Cheshire East has funding challenges, however. The Government funding for the area is among the lowest of any in the country, despite the challenges that we are going to face and, indeed, already face in caring for such a large elderly population. We are given £191.62 per head, while Tower Hamlets, by way of comparison, is given £968.18, meaning that we can afford to spend per head £753.42, while Tower Hamlets has almost double, £1,428.16.

The funding context of each local authority area is an important influence on the services that can be provided, and in an area such as Cheshire East, with low funding but an increasingly elderly population, that is going to be a challenge, so I ask the Minister to consider it as we move forward.

I commend the Minister’s commitment to build on community capacity as the way forward, helping people to stay independent, healthy and well for as long as possible. Indeed, perhaps a better term for independent living would be inter-dependent living, recognising the importance of, and the need for, all of us to give and receive care at various stages of our lives. The more we can encourage caring within families, by friends and in communities, the healthier our society will be. We need to do all that we can to foster support and to encourage the sharing of caring, and we need to treat with gratitude and respect those who do care.

The words of the chief executive of Carers UK are apt:

“Our health and social care services could not function without the contribution of the unpaid care provided by families—which we estimate to be the equivalent of £119 billion a year.”

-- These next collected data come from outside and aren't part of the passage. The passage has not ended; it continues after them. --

Lemma prompt_history_window_witness :
  _is_greeting "breast lump" = false
  /\ ex_query ex_good "breast lump" 5 = Ok ex_good
  /\ _has_good_evidence ex_good = true
  /\ (let prior := history_of ex_world "s1" in
      let window := last_n 20 prior in
      llm_calls (fst (ex_chat ex_good ex_world "s1" "breast lump" 5))
      = llm_calls ex_world
        ++ [[("system", "system")]
            ++ map (fun m => (role m, content m)) window
            ++ [("user", user_turn ex_format ex_good "breast lump")]]
      /\ (length window <= 20)%nat
      /\ firstn (length prior - 20) prior ++ window = prior
      /\ (length prior = 25%nat -> window = skipn 5 prior)).
Proof.
  split; [reflexivity|]. split; [reflexivity|]. split; [reflexivity|].
  apply (prompt_history_window "system" ex_loads_answer ex_validate_int ex_format
           (ex_query ex_good) ex_llm ex_world "s1" "breast lump" 5 ex_good);
    reflexivity.
Defined.

Example ex_prior_count : length (history_of ex_world "s1") = 25%nat.
Proof. reflexivity. Qed.

Lemma chat_appends_two_messages_witness :
  ex_chat ex_good ex_world "s1" "breast lump" 5 = (ex_world_after, Ok ex_response)
  /\ get_history ex_world_after "s1"
     = get_history ex_world "s1"
       ++ [mkChatMessage "user" "breast lump" [];
           mkChatMessage "assistant" (answer ex_response) (resp_citations ex_response)]
  /\ forall other, other <> "s1" ->
       _sessions ex_world_after !! other = _sessions ex_world !! other.
Proof.
  split; [exact ex_turn|].
  apply (chat_appends_two_messages "system" ex_loads_answer ex_validate_int ex_format
           (ex_query ex_good) ex_llm ex_world "s1" "breast lump" 5
           ex_world_after ex_response).
  exact ex_turn.
Defined.

End ChatFacts.

(** ** The one-shot assessment *)

Module AgentFacts.
Import Models Agent StrFacts ParserFacts Examples.

Section Assess.

Variable json_loads : string -> option json.
Variable validate_int : json -> option Z.
Variable patients : gmap string PatientInfo.
Variable agent_invoke : string -> result string.

Local Abbreviation assess := (assess_patient json_loads validate_int patients agent_invoke).
Local Abbreviation parse := (Agent._parse_json json_loads).

Lemma assessment_parsed_not_caught patient_id final_text parsed p :
  patients !! patient_id = Some p ->
  caught (assessment_parsed validate_int patients patient_id final_text parsed)
  = false.
Proof.
  intros Hp. unfold assessment_parsed, get_patient. rewrite Hp. cbn [bind].
  apply ChatFacts.caught_bind; [apply ChatFacts.caught_citations | intros cs].
  repeat (apply ChatFacts.caught_bind;
          [first [apply ChatFacts.caught_get | apply ChatFacts.caught_validate_str]
          | intros ?]).
  reflexivity.
Qed.

(** A text that does not parse gives the error response, for a patient on
    file. *)
Lemma assess_parse_failure patient_id final_text p :
  agent_invoke patient_id = Ok final_text ->
  patients !! patient_id = Some p ->
  parse final_text = None ->
  assess patient_id
  = Ok (mkAssessResponse patient_id (name p) ASSESSMENT_ERROR
          ("Agent returned non-JSON response: " +:+ final_text) []).
Proof.
  intros Ha Hp Hn. unfold assess_patient. rewrite Ha. cbn [bind]. rewrite Hn.
  unfold assessment_error, get_patient. now rewrite Hp.
Qed.

(** A text that parses to an object is answered from the object. *)
Lemma assess_parse_success patient_id final_text parsed p rl asm cs :
  agent_invoke patient_id = Ok final_text ->
  patients !! patient_id = Some p ->
  parse final_text = Some parsed ->
  citations_of_json validate_int parsed = Ok cs ->
  get parsed "risk_level" (JStr "Unknown") = Ok (JStr rl) ->
  get parsed "assessment" (JStr final_text) = Ok (JStr asm) ->
  assess patient_id = Ok (mkAssessResponse patient_id (name p) rl asm cs).
Proof.
  intros Ha Hp Hs Hc Hr Hm. unfold assess_patient. rewrite Ha. cbn [bind]. rewrite Hs.
  unfold assessment_parsed, get_patient. rewrite Hp. cbn [bind].
  rewrite Hc. cbn [bind]. rewrite Hr. cbn [bind]. rewrite Hm. reflexivity.
Qed.

(** What a returned assessment is made of. *)
Lemma assess_returns patient_id r :
  assess patient_id = Ok r ->
  exists final_text p,
    agent_invoke patient_id = Ok final_text
    /\ patients !! patient_id = Some p
    /\ patient_id = Models.patient_id r
    /\ patient_name r = name p
    /\ match parse final_text with
       | None =>
           risk_level r = ASSESSMENT_ERROR
           /\ assessment r = "Agent returned non-JSON response: " +:+ final_text
           /\ assess_citations r = []
       | Some parsed =>
           citations_of_json validate_int parsed = Ok (assess_citations r)
           /\ get parsed "risk_level" (JStr "Unknown") = Ok (JStr (risk_level r))
           /\ get parsed "assessment" (JStr final_text) = Ok (JStr (assessment r))
       end.
Proof.
  unfold assess_patient. destruct (agent_invoke patient_id) as [final_text|e] eqn:Ha;
    [|discriminate]. cbn [bind].
  destruct (patients !! patient_id) as [p|] eqn:Hp.
  2:{ intros H. exfalso. unfold assessment_parsed, assessment_error, get_patient in H.
      rewrite Hp in H. cbn [bind] in H. destruct (parse final_text); discriminate. }
  intros H. exists final_text, p. split; [reflexivity|]. split; [reflexivity|].
  destruct (parse final_text) as [parsed|] eqn:Hs.
  - pose proof (assessment_parsed_not_caught patient_id final_text parsed p Hp) as Hc.
    destruct (assessment_parsed validate_int patients patient_id final_text parsed)
      as [r'|e] eqn:Hr.
    2:{ destruct e; cbn in Hc; first [discriminate Hc | discriminate H]. }
    injection H as ->.
    unfold assessment_parsed, get_patient in Hr. rewrite Hp in Hr. cbn [bind] in Hr.
    destruct (citations_of_json validate_int parsed) as [cs|]; [|discriminate].
    cbn [bind] in Hr.
    destruct (get parsed "risk_level" (JStr "Unknown")) as [rl|]; [|discriminate].
    cbn [bind] in Hr.
    destruct (get parsed "assessment" (JStr final_text)) as [asm|]; [|discriminate].
    cbn [bind] in Hr.
    destruct rl; try discriminate. destruct asm; try discriminate.
    cbn in Hr. injection Hr as <-. cbn. auto.
  - unfold assessment_error, get_patient in H. rewrite Hp in H. cbn [bind] in H.
    injection H as <-. cbn. auto.
Qed.

(** *** Main properties of the assessment *)

(** C5, in agent.py. On a text without fence that wraps an object in
    prose, the parser of chat.py reaches its brace stage and returns the
    object; the parser of agent.py has no such stage and fails, so the
    assessment of a patient on file degrades to the error response. *)
Theorem agent_parse_json_lacks_brace_stage pre mid post v :
  Py.contains pre "{" = false ->
  Py.contains post "}" = false ->
  Py.contains (pre +:+ "{" +:+ mid +:+ "}" +:+ post) Chat.FENCE = false ->
  json_loads (Py.strip (pre +:+ "{" +:+ mid +:+ "}" +:+ post)) = None ->
  json_loads ("{" +:+ mid +:+ "}") = Some v ->
  Chat._parse_json json_loads (pre +:+ "{" +:+ mid +:+ "}" +:+ post) = Some v
  /\ parse (pre +:+ "{" +:+ mid +:+ "}" +:+ post) = None
  /\ forall patient_id p,
       agent_invoke patient_id = Ok (pre +:+ "{" +:+ mid +:+ "}" +:+ post) ->
       patients !! patient_id = Some p ->
       assess patient_id
       = Ok (mkAssessResponse patient_id (name p) ASSESSMENT_ERROR
               ("Agent returned non-JSON response: "
                +:+ (pre +:+ "{" +:+ mid +:+ "}" +:+ post)) []).
Proof.
  intros Hpre Hpost Hf Hwhole Hobj.
  assert (Hagent : parse (pre +:+ "{" +:+ mid +:+ "}" +:+ post) = None).
  { unfold Agent._parse_json. now rewrite (candidate_plain _ Hf). }
  split; [|split; [exact Hagent|]].
  - rewrite parse_json_stages, (candidate_plain _ Hf), Hwhole.
    now rewrite (brace_span_spec pre mid post Hpre Hpost).
  - intros patient_id p Ha Hp. now apply assess_parse_failure.
Qed.

(** C6, as the code has it. When the final text does not parse, the
    assessment of a patient on file returns the error response: the risk
    level is the sentinel, the assessment is the raw text after a fixed
    prefix, and there is no citation. In every returned assessment the
    risk level is the sentinel, or the string the parsed object has under
    "risk_level", or "Unknown" when the object has no such key; it is not
    checked against the four levels. *)
Theorem assess_risk_level patient_id :
  (forall final_text p,
      agent_invoke patient_id = Ok final_text ->
      patients !! patient_id = Some p ->
      parse final_text = None ->
      assess patient_id
      = Ok (mkAssessResponse patient_id (name p) ASSESSMENT_ERROR
              ("Agent returned non-JSON response: " +:+ final_text) []))
  /\ (forall r,
        assess patient_id = Ok r ->
        exists final_text,
          agent_invoke patient_id = Ok final_text
          /\ match parse final_text with
             | None =>
                 risk_level r = ASSESSMENT_ERROR
                 /\ assessment r = "Agent returned non-JSON response: " +:+ final_text
                 /\ assess_citations r = []
             | Some (JDict items) =>
                 match assoc "risk_level" items with
                 | Some level => level = JStr (risk_level r)
                 | None => risk_level r = "Unknown"
                 end
             | Some _ => False
             end).
Proof.
  split.
  - intros final_text p. apply assess_parse_failure.
  - intros r Hr. destruct (assess_returns _ _ Hr) as (final_text & p & Ha & _ & _ & _ & H).
    exists final_text. split; [exact Ha|].
    destruct (parse final_text) as [parsed|]; [|exact H].
    destruct H as (_ & Hl & _). unfold get in Hl.
    destruct parsed; try discriminate Hl.
    destruct (assoc "risk_level" items); now injection Hl.
Qed.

The basic building blocks of a healthy society are found in relationships—the networks of reciprocal responsibility that are found in the family, in friendships, in church, in community life, in work, and in schools. Through these basic building blocks, individuals meet the needs of their community. It is as much, if not more, the role of Government to help society to meet its needs through those relationships rather than seeking to take control and trying to meet those needs itself. As human beings, one of the ways we grow is through the challenge of meeting the needs of others in our relationships within our communities. Our national mindset needs to be increasingly directed towards that goal. Looking to the selfless example of our country’s 6 million carers would be a very good place to start.